Recent studies in the behavioral toxicology of ELF electric and magnetic fields.

Behavioral responses to ELF electric and magnetic fields are reviewed starting with the simple sensory awareness or detection by an animal and moving on through more-complicated behavioral responses such as behavior that averts exposure. The literature selected in this review is taken primarily from the area of behavioral toxicology. As such, it does not review work on specialized response systems to ELF fields. The most notable of these omitted specialized response systems are electroreception, (see Kalmijn, this volume), which occurs in a number of fish species, and homing/navigation and communication of the location of food that occurs in several species of birds and in honeybees, respectively. The toxicologic orientation of most researches that evaluate the effects of exposure to ELF electric and magnetic fields has been influenced primarily by the "missions" of DOE and the power industry programs to determine the health effects of power frequency (50- and 60-Hz) electric and magnetic fields.
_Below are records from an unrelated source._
(** ** Properties *)

(** C2. Out-of-order delivery. Once two sides are in step, up to 100 messages of at most 240
    bytes that one side encrypts go out without an error, and the other side decrypts any
    selection of them, arriving in any order and each at most once, to the plaintexts. *)
Theorem session_chain_delivery (aes256 : list Z -> list Z -> list Z) `{!BlockCipher aes256}
    (x25519 : list Z -> list Z -> list Z) (x25519_base : list Z -> list Z)
    (s r : Session) (msgs : list (list Z * list Z)) (order : list nat) :
  in_step s r ->
  send_count s + Z.of_nat (length msgs) <= MAX_MESSAGES_BEFORE_RATCHET ->
  (size (skipped_map (skipped_keys r)) + length msgs <= MAX_SKIPPED_KEYS)%nat ->
  Forall (fun m => (length m.1 <= 240)%nat) msgs ->
  NoDup order -> Forall (fun i => (i < length msgs)%nat) order ->
  exists sent, encrypt_all aes256 x25519 x25519_base s msgs = Ok <$> sent
  /\ length sent = length msgs
  /\ decrypt_all aes256 x25519 r (omap (fun i => sent !! i) order)
     = (fun i => Ok (default [] (fst <$> msgs !! i))) <$> order.
Proof.
  intros Hs Hc Ht Hl Hd Ho. pose proof (in_step_sending s r Hs) as Hsend.
  pose proof (in_step_receiving s r Hs) as Hrecv. destruct Hs as [_ _ [_ Hp] _ [_ H0] _ _].
  exists (air aes256 (send_chain_key s) (send_ratchet_public s) (send_count s) (prev_recv_chain s) msgs
          <$> seq 0 (length msgs)).
  rewrite omap_seq by done. split_and!.
  - rewrite <- list_fmap_compose. by apply encrypt_all_sending.
  - by rewrite length_fmap, length_seq.
  - eapply decrypt_all_receiving; try done. intros i _. apply not_elem_of_nil.
Qed.

Lemma session_chain_delivery_witness :
  exists sent, encrypt_all sample_aes sample_x25519 sample_x25519_base sample_sender sample_messages = Ok <$> sent
  /\ length sent = 4%nat
  /\ decrypt_all sample_aes sample_x25519 sample_receiver (omap (fun i => sent !! i) [2; 0; 3]%nat)
     = (fun i => Ok (default [] (fst <$> sample_messages !! i))) <$> [2; 0; 3]%nat.
Proof.
  apply (session_chain_delivery sample_aes sample_x25519 sample_x25519_base sample_sender sample_receiver
    sample_messages [2; 0; 3]%nat).
  - exact sample_in_step.
  - apply (bool_decide_unpack _); vm_compute; exact I.
  - apply (bool_decide_unpack _); vm_compute; exact I.
  - apply (bool_decide_unpack _); vm_compute; exact I.
  - apply (bool_decide_unpack _); vm_compute; exact I.
  - apply (bool_decide_unpack _); vm_compute; exact I.
Defined.

(** C27. [get_message_key], every branch. A key that was skipped is returned and removed; more
    than 100 messages ahead is refused and changes nothing; otherwise the chain is advanced
    to the number asked for, the key of the position reached is returned and the counter is
    set behind the number. A number the chain has passed is not refused: it is answered
    with the key of the current position, and the counter moves back. *)
Theorem get_message_key_branches (s : Session) (h : MessageHeader)
    (id := (take 8 (dh_public h), message_num h)) (ahead := Z.to_nat (message_num h - recv_count s)) :
  skipped_wf (skipped_keys s) -> 0 <= recv_count s -> fits 64 (message_num h + 1) ->
  match skipped_map (skipped_keys s) !! id with
  | Some key => exists m, get_message_key s h = (with_skipped s m, inr key)
      /\ skipped_wf m /\ skipped_map m = delete id (skipped_map (skipped_keys s))
  | None =>
      if decide (ahead <= MAX_SKIPPED_KEYS)%nat
      then exists s', get_message_key s h
             = (s', inr (derive_message_key (chain_key (recv_chain_key s) ahead) (message_num h)))
           /\ recv_chain_key s' = chain_key (recv_chain_key s) (S ahead)
           /\ recv_count s' = message_num h + 1
           /\ (ahead = 0%nat -> skipped_keys s' = skipped_keys s)
      else get_message_key s h = (s, inl SESSION_ERROR_TOO_MANY_SKIPPED)
  end.
Proof.
  intros Hw H0 Hf. unfold get_message_key. subst id.
  pose proof (skipped_remove_spec (skipped_keys s) (take 8 (dh_public h)) (message_num h) Hw) as Hrem.
  destruct (skipped_keys_map_remove _ _ _) as [m out]. destruct Hrem as (-> & Hw' & Hm).
  destruct (skipped_map (skipped_keys s) !! _) as [key|]; [by exists m|].
  unfold skip_message_keys. destruct (Z.ltb_spec (recv_count s) (message_num h)) as [Hlt|Hge].
  - fold ahead. destruct (decide _) as [Ha|Ha].
    + rewrite (proj2 (Z.ltb_ge _ _)) by (unfold MAX_SKIPPED_KEYS in *; lia).
      assert (skip_loop ahead s (message_num h) = skip_loop ahead s (recv_count s + Z.of_nat ahead)) as ->
        by (f_equal; lia).
      destruct (skip_loop_chain ahead s) as (Ek & En & _); [done|unfold fits in *; lia|].
      rewrite bool_decide_eq_true_2 by done. eexists. split; [by rewrite Ek|].
      cbn [with_recv_chain recv_chain_key recv_count skipped_keys]. split_and!; [done|by apply u64_small|lia].
    + rewrite (proj2 (Z.ltb_lt _ _)) by (unfold MAX_SKIPPED_KEYS in *; lia). done.
  - assert (ahead = 0%nat) as -> by lia. rewrite decide_True by lia.
    rewrite bool_decide_eq_true_2 by done. eexists. split; [reflexivity|].
    cbn [with_recv_chain recv_chain_key recv_count skipped_keys]. split_and!; [done|by apply u64_small|done].
Qed.
(** The calls of the other modules. *)
Inductive rng_step : Rng -> Rng -> Prop :=
  | step_init r : rng_step r (init raw r)
  | step_random r : rng_step r (random_u32 raw timer r).2
  | step_random_checked r : rng_step r (random_u32_checked raw timer r).2
  | step_fill r dest len dest' r' : fill_random raw timer dest len r = Some (dest', r') -> rng_step r r'
  | step_fill_checked r dest len ok dest' r' :
      fill_random_checked raw timer dest len r = Some (ok, dest', r') -> rng_step r r'
  | step_recheck r : rng_step r (recheck_health raw r).

Lemma step_unhealthy r r' : rng_step r r' -> unhealthy r -> unhealthy r'.
Proof.
  assert (forall r, unhealthy r -> unhealthy (if negb (INITIALIZED r) then init raw r else r)) as Hinit
    by (intros r0 H; destruct (negb _); [by apply init_unhealthy|done]).
  assert (forall dest len r dest' r', fill_random raw timer dest len r = Some (dest', r') ->
    unhealthy r -> unhealthy r') as Hfill.
  { intros dest len r0 dest' r1 E H. unfold fill_random in E. exact (fill_unhealthy _ _ _ _ _ _ _ (Hinit _ H) E). }
  destruct 1 as [r|r|r|r dest len dest' r' E|r dest len ok dest' r' E|r]; intros H.
  - by apply init_unhealthy.
  - by apply random_unhealthy.
  - unfold random_u32_checked, is_healthy. by rewrite (proj1 H).
  - exact (Hfill _ _ _ _ _ E H).
  - unfold fill_random_checked, is_healthy in E. rewrite (proj1 H) in E. by injection E as _ _ <-.
  - unfold recheck_health. apply reassess_unhealthy. apply collect_unhealthy. split; apply H.
Qed.

End Health.

(** Whatever the hardware gives and whatever is called, the generator is never healthy: the
    estimate of the entropy is at most 8 and the threshold is 24. So [random_u32_checked] never
    has a value and [fill_random_checked] always fails, leaving its buffer as it was. *)
Theorem rng_never_healthy raw timer r : rtc (rng_step raw timer) rng_start r ->
  is_healthy r = false /\ random_u32_checked raw timer r = (None, r)
  /\ forall dest len, fill_random_checked raw timer dest len r = Some (false, dest, r).
Proof.
  intros H. assert (unhealthy r) as [Hh _].
  { remember rng_start as r0 eqn:E. assert (unhealthy r0) as H0 by by subst. clear E.
    induction H as [|r1 r2 r3 Hs _ IH]; [done|]. by apply IH, (step_unhealthy raw timer r1). }
  split; [exact Hh|]. unfold random_u32_checked, fill_random_checked, is_healthy. rewrite Hh. by split.
Qed.
Lemma rng_never_healthy_witness :
  let raw := fun n => u32 (Z.of_nat n * 0x9E3779B9) in
  let timer := fun _ : nat => 0 in
  let r := init raw rng_start in
  is_healthy r = false /\ random_u32_checked raw timer r = (None, r)
  /\ forall dest len, fill_random_checked raw timer dest len r = Some (false, dest, r).
Proof. intros raw timer r. apply (rng_never_healthy raw timer r). apply rtc_once, step_init. Defined.

(** ** Mixing *)

Lemma rotl_eq k x : 0 < k < 32 -> fits 32 x -> u32 (x .<< k) .| (x .>> (32 - k)) = x / 2 ^ (32 - k) + 2 ^ k * (x mod 2 ^ (32 - k)).
Proof.
  intros Hk Hx. rewrite Z.shiftr_div_pow2, Z.shiftl_mul_pow2 by lia.
  assert (2 ^ 32 = 2 ^ (32 - k) * 2 ^ k) as Hp by (rewrite <- Z.pow_add_r by lia; f_equal; lia).
  assert (u32 (x * 2 ^ k) = (x mod 2 ^ (32 - k)) .<< k) as ->.
  { unfold u32. change 0x100000000 with (2 ^ 32). rewrite Hp, Z.mul_mod_distr_r by lia.
    rewrite Z.shiftl_mul_pow2 by lia. done. }
  rewrite Z.lor_comm, lor_shiftl_add; [done|lia|]. unfold fits in *.
  split; [apply Z.div_pos; lia|apply Z.div_lt_upper_bound; lia].
Qed.
(* ===== verification/Battery.v ===== *)
(** * Battery and indicator: lunarcore/lunar/battery.c and led_controller.c

    The state of the battery from a reading of the converter, and the blinking light; their data
    and constants are in main.h. The multiplication by the float 4.9f is that of single precision,
    rounded to the nearest and to even. *)
From S2P Require Import Prelude.

(** ** Data *)

Definition ADC_VREF_MV : Z := 3300.
Definition ADC_MAX_VALUE : Z := 4095.
Definition BATTERY_LOW_MV : Z := 3400.
Definition BATTERY_CRITICAL_MV : Z := 3200.
Definition LED_BLINK_IDLE : Z := 2000.
Definition LED_BLINK_ACTIVE : Z := 500.
Definition LED_BLINK_ERROR : Z := 100.

Record BatteryState := mkBattery {
  voltage_mv : Z; percentage : Z; is_charging : bool; is_low : bool; is_critical : bool
}.

Record LedController := mkLed {
  is_on : bool; last_toggle : Z; interval_ms : Z; blink_count : Z; remaining : Z
}.

(** ** The battery *)

Definition battery_state_new : BatteryState := mkBattery 0 0 false false false.

Definition curve : list (Z * Z) :=
  [(4200, 100); (4100, 90); (4000, 80); (3900, 70); (3800, 60); (3700, 50); (3600, 40); (3500, 30); (3400, 20);
   (3300, 10); (3000, 0)].

(** The loop over neighbouring points. *)
Fixpoint interpolate (mv : Z) (points : list (Z * Z)) : Z :=
  match points with
  | (v1, p1) :: (((v2, p2) :: _) as rest) =>
      if (v2 <=? mv) && (mv <=? v1) then
        let v_range := u32 (v1 - v2) in
        let p_range := u8 (p1 - p2) in
        let v_offset := u32 (mv - v2) in
        u8 (p2 + u32 (v_offset * p_range) / v_range)
      else interpolate mv rest
  | _ => 50
  end.

Definition battery_state_voltage_to_percentage (mv : Z) : Z :=
  if 4200 <=? mv then 100
  else if mv <=? 3000 then 0
  else interpolate mv curve.

(** BATTERY_DIVIDER_RATIO: 4.9f is 10276045 / 2^21. *)
Definition RATIO_MANTISSA : Z := 10276045.
Definition RATIO_SHIFT : Z := 21.

(** [(uint32_t)(v * 4.9f)] for a [v] of at most 24 bits: 24 bits of the product are kept. *)
Definition times_ratio (v : Z) : Z :=
  let n := v * RATIO_MANTISSA in
  let e := Z.max 0 (Z.log2 n - 23) in
  let q := n / 2 ^ e in
  let r := n mod 2 ^ e in
  let q := if (2 ^ e <? 2 * r) || ((2 ^ e =? 2 * r) && Z.odd q) then q + 1 else q in
  u32 (q * 2 ^ e / 2 ^ RATIO_SHIFT).

Definition battery_state_update (battery : BatteryState) (adc_value : Z) : BatteryState :=
  let vadc_mv := u32 (adc_value * ADC_VREF_MV) / ADC_MAX_VALUE in
  let voltage := times_ratio vadc_mv in
  mkBattery voltage (battery_state_voltage_to_percentage voltage) (4200 <? voltage)
    (voltage <? BATTERY_LOW_MV) (voltage <? BATTERY_CRITICAL_MV).

(** ** The light *)

Definition led_controller_new : LedController := mkLed false 0 LED_BLINK_IDLE 0 0.
Definition led_controller_set_idle (led : LedController) : LedController :=
  mkLed (is_on led) (last_toggle led) LED_BLINK_IDLE 0 (remaining led).
Definition led_controller_set_active (led : LedController) : LedController :=
  mkLed (is_on led) (last_toggle led) LED_BLINK_ACTIVE 0 (remaining led).
Definition led_controller_set_error (led : LedController) : LedController :=
  mkLed (is_on led) (last_toggle led) LED_BLINK_ERROR 0 (remaining led).
Definition led_controller_flash (led : LedController) (count : Z) : LedController :=
  mkLed (is_on led) (last_toggle led) 100 count (u8 (count * 2)).

(** [true]: the light changed. *)
Definition led_controller_update (led : LedController) (current_time : Z) : bool * LedController :=
  let elapsed := u32 (current_time - last_toggle led) in
  if interval_ms led <=? elapsed then
    if 0 <? blink_count led then
      if 0 <? remaining led then
        (true, mkLed (negb (is_on led)) current_time (interval_ms led) (blink_count led) (u8 (remaining led - 1)))
      else (false, led_controller_set_idle (mkLed (is_on led) current_time (interval_ms led) (blink_count led) (remaining led)))
    else (true, mkLed (negb (is_on led)) current_time (interval_ms led) (blink_count led) (remaining led))
  else (false, led).

Definition lunar_core_update_battery (battery : BatteryState) (led : LedController) (adc_value : Z)
    : BatteryState * LedController :=
  let battery := battery_state_update battery adc_value in
  (battery, if is_critical battery then led_controller_set_error led else led).

(** ** The charge curve *)

Definition percent_of (mv : Z) : Z :=
  if 4200 <=? mv then 100 else if mv <=? 3000 then 0
  else if 3300 <=? mv then (mv - 3200) / 10 else (mv - 3000) / 30.

Lemma interpolate_cons mv v1 p1 v2 p2 rest : mv <= v1 -> v1 - v2 < 1000 -> 0 < v1 - v2 -> 0 <= p1 - p2 < 101 -> 0 <= p2 <= 100 ->
  interpolate mv ((v1, p1) :: (v2, p2) :: rest) =
  if v2 <=? mv then u8 (p2 + (mv - v2) * (p1 - p2) / (v1 - v2)) else interpolate mv ((v2, p2) :: rest).
Proof.
  intros H1 H2 H3 H4 H5. cbn [interpolate]. destruct (Z.leb_spec v2 mv); cbn [andb]; [|done].
  destruct (Z.leb_spec mv v1); [|lia]. rewrite (u32_small (mv - v2)), (u8_small (p1 - p2)), (u32_small (v1 - v2)) by (unfold fits; lia).
  rewrite u32_small by (unfold fits; nia). done.
Qed.

Lemma percentage_eq mv : 0 <= mv -> battery_state_voltage_to_percentage mv = percent_of mv.
Proof.
  intros Hmv. unfold battery_state_voltage_to_percentage, percent_of, curve.
  destruct (Z.leb_spec 4200 mv), (Z.leb_spec mv 3000); try done.
  repeat (rewrite interpolate_cons by lia;
    match goal with |- (if ?a <=? mv then _ else _) = _ => destruct (Z.leb_spec a mv) end;
    [destruct (Z.leb_spec 3300 mv); unfold u8; Z.to_euclidean_division_equations; lia|]).
  lia.
Qed.

(** The percentage is the curve in two straight parts: a point per 10 mV from 3.3 V to 4.2 V, a point
    per 30 mV below; it never falls when the voltage rises and never leaves 0..100. The value after
    the loop is never returned. *)
Theorem percentage_curve mv mv' : 0 <= mv <= mv' ->
  battery_state_voltage_to_percentage mv = percent_of mv
  /\ 0 <= battery_state_voltage_to_percentage mv
  /\ battery_state_voltage_to_percentage mv <= battery_state_voltage_to_percentage mv'
  /\ battery_state_voltage_to_percentage mv' <= 100.
Proof.
  intros H. rewrite !percentage_eq by lia. split; [done|]. unfold percent_of.
  destruct (Z.leb_spec 4200 mv), (Z.leb_spec 4200 mv'), (Z.leb_spec mv 3000), (Z.leb_spec mv' 3000),
    (Z.leb_spec 3300 mv), (Z.leb_spec 3300 mv'); Z.to_euclidean_division_equations; lia.
Qed.
Lemma percentage_curve_witness :
  battery_state_voltage_to_percentage 3455 = percent_of 3455
  /\ 0 <= battery_state_voltage_to_percentage 3455
  /\ battery_state_voltage_to_percentage 3455 <= battery_state_voltage_to_percentage 3800
  /\ battery_state_voltage_to_percentage 3800 <= 100.
Proof. apply (percentage_curve 3455 3800). lia. Defined.

(** ** The reading *)

Lemma times_ratio_exact v : 0 <= v <= 3300 -> times_ratio v = v * 49 / 10.
Proof.
  intros Hv. assert (forallb (fun n => times_ratio (Z.of_nat n) =? Z.of_nat n * 49 / 10) (seq 0 3301) = true) as H
    by (vm_compute; reflexivity).
  rewrite forallb_forall in H. specialize (H (Z.to_nat v) ltac:(apply in_seq; lia)).
  apply Z.eqb_eq in H. by rewrite Z2Nat.id in H by lia.
Qed.

(** A reading of the 12-bit converter: the voltage is 4.9 times the voltage at the pin, rounded down,
    as exact arithmetic gives it; the flags follow from it, at most one step apart: a critical
    battery is low, a charging one is not low and is full. *)
Theorem battery_reading battery adc : 0 <= adc <= ADC_MAX_VALUE ->
  let b := battery_state_update battery adc in
  voltage_mv b = (adc * 3300 / 4095) * 49 / 10
  /\ 0 <= percentage b <= 100
  /\ (is_critical b = true -> is_low b = true /\ percentage b < 20)
  /\ (is_charging b = true -> is_low b = false /\ percentage b = 100).
Proof.
  intros Ha. unfold ADC_MAX_VALUE in Ha. cbv zeta. unfold battery_state_update, ADC_VREF_MV, ADC_MAX_VALUE.
  rewrite u32_small by (unfold fits; lia).
  assert (0 <= adc * 3300 / 4095 <= 3300) as Hv by (Z.to_euclidean_division_equations; lia).
  rewrite times_ratio_exact by done. cbn [voltage_mv percentage is_critical is_low is_charging].
  assert (0 <= adc * 3300 / 4095 * 49 / 10) as Hn by (apply Z.div_pos; lia).
  generalize dependent (adc * 3300 / 4095 * 49 / 10). intros mv Hn. rewrite percentage_eq by done.
  unfold percent_of, BATTERY_LOW_MV, BATTERY_CRITICAL_MV.
  split; [done|]. destruct (Z.leb_spec 4200 mv), (Z.leb_spec mv 3000), (Z.leb_spec 3300 mv), (Z.ltb_spec mv 3200),
    (Z.ltb_spec mv 3400), (Z.ltb_spec 4200 mv); split_and!; try done; try lia; try (intros; split; done || lia);
    Z.to_euclidean_division_equations; lia.
Qed.
Lemma battery_reading_witness :
  let b := battery_state_update battery_state_new 900 in
  voltage_mv b = (900 * 3300 / 4095) * 49 / 10
  /\ 0 <= percentage b <= 100
  /\ (is_critical b = true -> is_low b = true /\ percentage b < 20)
  /\ (is_charging b = true -> is_low b = false /\ percentage b = 100).
Proof. apply (battery_reading battery_state_new 900). unfold ADC_MAX_VALUE. lia. Defined.

(** ** Blinking *)

(** The updates at the times [ts]; the changes of the light. *)
Fixpoint led_run (led : LedController) (ts : list Z) : list bool * LedController :=
  match ts with
  | [] => ([], led)
  | t :: ts =>
      let '(b, led) := led_controller_update led t in
      let '(bs, led) := led_run led ts in (b :: bs, led)
  end.

(** The times are [step] or more apart, across the wrap of the millisecond counter too. *)
Fixpoint apart (step last : Z) (ts : list Z) : Prop :=
  match ts with
  | [] => True
  | t :: ts => step <= u32 (t - last) /\ apart step t ts
  end.

Lemma apart_snoc step last ts t : apart step last (ts ++ [t]) <->
  apart step last ts /\ step <= u32 (t - List.last ts last).
Proof.
  revert last. induction ts as [|x ts IH]; intros last; [cbn; tauto|]. rewrite last_cons_default.
  cbn [app apart]. rewrite IH. tauto.
Qed.

Lemma led_run_app led ts ts' : led_run led (ts ++ ts') =
  let '(bs, led) := led_run led ts in let '(bs', led) := led_run led ts' in (bs ++ bs', led).
Proof.
  revert led. induction ts as [|t ts IH]; intros led; cbn [app led_run]; [by destruct (led_run led ts')|].
  destruct (led_controller_update led t) as [b led1]. rewrite IH. destruct (led_run led1 ts) as [bs led2].
  by destruct (led_run led2 ts').
Qed.

Lemma led_toggles led ts : 0 < blink_count led -> remaining led = Z.of_nat (length ts) -> remaining led < 256 ->
  apart (interval_ms led) (last_toggle led) ts ->
  led_run led ts = (replicate (length ts) true,
    mkLed (if Nat.even (length ts) then is_on led else negb (is_on led)) (List.last ts (last_toggle led)) (interval_ms led)
      (blink_count led) 0).
Proof.
  revert led. induction ts as [|t ts IH]; intros led Hb Hr Hm Ha.
  - cbn in *. destruct led. cbn in *. by subst.
  - cbn [apart] in Ha. destruct Ha as [Ht Ha]. cbn [led_run]. unfold led_controller_update.
    destruct (Z.leb_spec (interval_ms led) (u32 (t - last_toggle led))); [|lia].
    destruct (Z.ltb_spec 0 (blink_count led)); [|lia]. cbn [length] in Hr.
    destruct (Z.ltb_spec 0 (remaining led)); [|lia].
    rewrite IH; cbn [blink_count remaining interval_ms last_toggle is_on]; try done.
    + cbn [length replicate]. f_equal. f_equal.
      * rewrite Nat.even_succ, <- Nat.negb_even. destruct (Nat.even (length ts)); cbn; [done|by rewrite negb_involutive].
      * by rewrite last_cons_default.
    + rewrite u8_small by (unfold fits; lia). lia.
    + rewrite u8_small by (unfold fits; lia). lia.
Qed.

(** A flash of [count] blinks, up to 127: that many changes of the light on and off, 100 ms or more
    apart; the light ends as it began, and the next update changes nothing and goes back to the idle
    rhythm. From 128 on the 8-bit counter of changes wraps. *)
Theorem led_flash_sequence led count ts t : 0 < count < 256 -> Z.of_nat (length ts) = u8 (count * 2) ->
  apart 100 (last_toggle led) (ts ++ [t]) ->
  led_run (led_controller_flash led count) (ts ++ [t])
  = (replicate (length ts) true ++ [false], mkLed (is_on led) t LED_BLINK_IDLE 0 0)
  /\ (count <= 127 -> Z.of_nat (length ts) = 2 * count).
Proof.
  intros Hc Hl Ha. split; [|intros; rewrite u8_small in Hl by (unfold fits; lia); lia].
  apply apart_snoc in Ha as [Ha Ht]. rewrite led_run_app, led_toggles; cbn [led_controller_flash blink_count remaining
    interval_ms last_toggle is_on]; try done; [|lia|rewrite <- Hl; rewrite Hl; apply fits_u8].
  assert (Nat.even (length ts) = true) as ->.
  { apply Nat.even_spec. exists (Z.to_nat (u8 (count * 2) / 2)). unfold u8 in *.
    Z.to_euclidean_division_equations. lia. }
  cbn [led_run led_controller_update last_toggle interval_ms blink_count remaining].
  unfold led_controller_update. cbn [last_toggle interval_ms blink_count remaining].
  destruct (Z.leb_spec 100 (u32 (t - List.last ts (last_toggle led)))); [|lia].
  destruct (Z.ltb_spec 0 count); [done|lia].
Qed.
Lemma led_flash_sequence_witness :
  led_run (led_controller_flash led_controller_new 2) ([150; 250; 380; 500] ++ [600])
  = (replicate 4 true ++ [false], mkLed (is_on led_controller_new) 600 LED_BLINK_IDLE 0 0)
  /\ (2 <= 127 -> Z.of_nat 4 = 2 * 2).
Proof.
  apply (led_flash_sequence led_controller_new 2 [150; 250; 380; 500] 600); [lia|reflexivity|].
  cbn [app apart]. repeat split; vm_compute; discriminate.
Defined.

(** A critical battery makes the light blink fast; otherwise its rhythm is left as it is. *)
Theorem critical_battery_blinks battery led adc :
  let '(b, led') := lunar_core_update_battery battery led adc in
  b = battery_state_update battery adc
  /\ interval_ms led' = (if voltage_mv b <? 3200 then 100 else interval_ms led)
  /\ is_on led' = is_on led /\ last_toggle led' = last_toggle led.
Proof.
  unfold lunar_core_update_battery. split; [done|].
  change (is_critical (battery_state_update battery adc)) with (voltage_mv (battery_state_update battery adc) <? 3200).
  by destruct (_ <? 3200).
Qed.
Because of these large programmatic efforts, most of the recent research has in fact been done at 50 or 60 Hz. In the context of the above limitations, remarkably few robust behavioral effects have been reported. Those that have been reported probably relate to an animal's perception of the electric field, although there are some exceptions to this generalization. The apparent lack of deleterious effects in animals is consistent with recent studies on humans that have been conducted in the UK. With this in mind, it is tempting to conclude that exposure to an ELF field is a rather innocuous event and, other than possible mini-shocks, is without hazard. However, if this is the case, then what sense are we to make of reports of altered neural function (other than behavior) that result from exposure to ELF fields (e.g., suppressed melatonin and SNAT activity in the rat pineal; efflux of calcium ions from brain cortices; histological change in the cerebellum and hippocampus following perinatal exposure, etc.)? Are these neural effects no more than "noise" to the behaving organism? Possible reasons form the disparity between cell biology, neurochemistry, and behavior have been presented in this chapter, and based on the hypothesized reasons for the existing disparity, a number of experiments were suggested.